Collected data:
(** [get_bot_response]: for [width >= 1] ([random.choice] of an empty list
    raises otherwise). *)
Definition get_bot_response (b : Board) (rnd : nat -> nat) : string :=
  let legal := py_range 0 (width b) in
  let choice := random_choice legal (rnd 0%nat) in
  py_str (bot_loop b rnd 1 (length legal) legal choice).

(** The number of pieces on a board. *)
Definition piece_count (b : Board) : nat :=
  fold_right (fun c acc => (length c + acc)%nat) 0%nat (board b).

(** ** Rendering *)

(** A Python [str] as the list of its code points. *)
Definition pstr := list N.

(** An ASCII literal. *)
Definition pstr_of (s : string) : pstr := map N_of_ascii (list_ascii_of_string s).

Definition NL : N := 10.          (* newline *)
Definition BOX_H : N := 9472.     (* U+2500 *)
Definition BOX_V : N := 9474.     (* U+2502 *)
Definition BOX_DR : N := 9484.    (* U+250C *)
Definition BOX_DL : N := 9488.    (* U+2510 *)
Definition BOX_UR : N := 9492.    (* U+2514 *)
Definition BOX_UL : N := 9496.    (* U+2518 *)
Definition BOX_VR : N := 9500.    (* U+251C *)
Definition BOX_VL : N := 9508.    (* U+2524 *)
Definition LEFT_QUARTER : N := 9614.  (* U+258E *)
Definition RIGHT_EIGHTH : N := 9621.  (* U+2595 *)

(** [self.p1] is U+25A1 and [self.p2] is U+25A0. *)
Definition marker_str (m : marker) : pstr :=
  match m with Light => [9633%N] | Dark => [9632%N] end.

(** [Board.get_piece_string] *)
Definition get_piece_string (b : Board) (pos vert : Z) : pstr :=
  match get_piece_at b pos vert with
  | Some result => marker_str result
  | None => pstr_of " "
  end.

(** [sep.join(parts)] *)
Fixpoint str_join (sep : pstr) (parts : list pstr) : pstr :=
  match parts with
  | [] => []
  | [p] => p
  | p :: ps => p ++ sep ++ str_join sep ps
  end.

(** [s * n] ([""] for [n <= 0]). *)
Definition str_mul (s : pstr) (n : Z) : pstr := concat (repeat s (Z.to_nat n)).

(** The inner loop [for x in range(self.width)] of [to_string]. *)
Fixpoint row_loop (b : Board) (y : Z) (xs : list Z) (line : pstr) : pstr :=
  match xs with
  | [] => line
  | x :: xs' =>
      let line := line ++ get_piece_string b x y in
      let line := if x <? width b - 1 then line ++ pstr_of "  " else line in
      row_loop b y xs' line
  end.

(** The outer loop [for y in range(self.height)] of [to_string]: each row
    goes in front of the text built so far. *)
Fixpoint rows_loop (b : Board) (ys : list Z) (result : pstr) : pstr :=
  match ys with
  | [] => result
  | y :: ys' =>
      let line := row_loop b y (py_range 0 (width b)) [] in
      rows_loop b ys' ([BOX_V] ++ line ++ [BOX_V] ++ pstr_of " " ++
                       pstr_of (py_str y) ++ [NL] ++ result)
  end.

(** [Board.to_string] *)
Definition to_string (b : Board) : pstr :=
  let border := str_mul [BOX_H; BOX_H; BOX_H] (width b - 2) in
  let result := [BOX_V] ++
                str_join [RIGHT_EIGHTH; LEFT_QUARTER]
                         (map (fun x => pstr_of (py_str x)) (py_range 0 (width b))) ++
                [BOX_V] in
  let result := [BOX_VR; BOX_H; BOX_H] ++ border ++ [BOX_H; BOX_H; BOX_VL; NL] ++ result in
  let result := rows_loop b (py_range 0 (height b)) result in
  let result := [BOX_DR; BOX_H; BOX_H] ++ border ++ [BOX_H; BOX_H; BOX_DL; NL] ++ result in
  let result := pstr_of "To win, must get " ++ pstr_of (py_str (win_length b)) ++
                pstr_of " in a row." ++ [NL; NL] ++ result in
  result ++ [NL; BOX_UR; BOX_H; BOX_H] ++ border ++ [BOX_H; BOX_H; BOX_UL].

(** The lines of a text, [s.split("\n")]. *)
Fixpoint str_lines (s : pstr) : list pstr :=
  match s with
  | [] => [[]]
  | c :: s' =>
      let ls := str_lines s' in
      if N.eqb c NL then [] :: ls
      else match ls with
           | [] => [[c]]
           | l :: ls' => (c :: l) :: ls'
           end
  end.

(** The line [rows_loop] writes for row [y]. *)
Definition row_line (b : Board) (y : Z) : pstr :=
  [BOX_V] ++ row_loop b y (py_range 0 (width b)) [] ++ [BOX_V] ++ pstr_of " " ++
  pstr_of (py_str y).

(** ** The game loop *)

(** The module constant [BOT]. *)
Definition BOT : bool := true.

(** The locals [board] and [tree] of [game] between two iterations of its
    loop. *)
Record GameState := mkGame {
  gboard : Board;
  gtree : BoardTreeNode
}.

# [Task instructions]
Each line from the one with "Fixpoint str_lines (s" through the end of the entries above is to be returned word for word. Nothing else belongs in the answer.

# [Result of this task]
Fixpoint str_lines (s : pstr) : list pstr :=
  match s with
  | [] => [[]]
  | c :: s' =>
      let ls := str_lines s' in
      if N.eqb c NL then [] :: ls
      else match ls with
           | [] => [[c]]
           | l :: ls' => (c :: l) :: ls'
           end
  end.

(** The line [rows_loop] writes for row [y]. *)
Definition row_line (b : Board) (y : Z) : pstr :=
  [BOX_V] ++ row_loop b y (py_range 0 (width b)) [] ++ [BOX_V] ++ pstr_of " " ++
  pstr_of (py_str y).

(** ** The game loop *)

(** The module constant [BOT]. *)
Definition BOT : bool := true.

(** The locals [board] and [tree] of [game] between two iterations of its
    loop. *)
Record GameState := mkGame {
  gboard : Board;
  gtree : BoardTreeNode
}.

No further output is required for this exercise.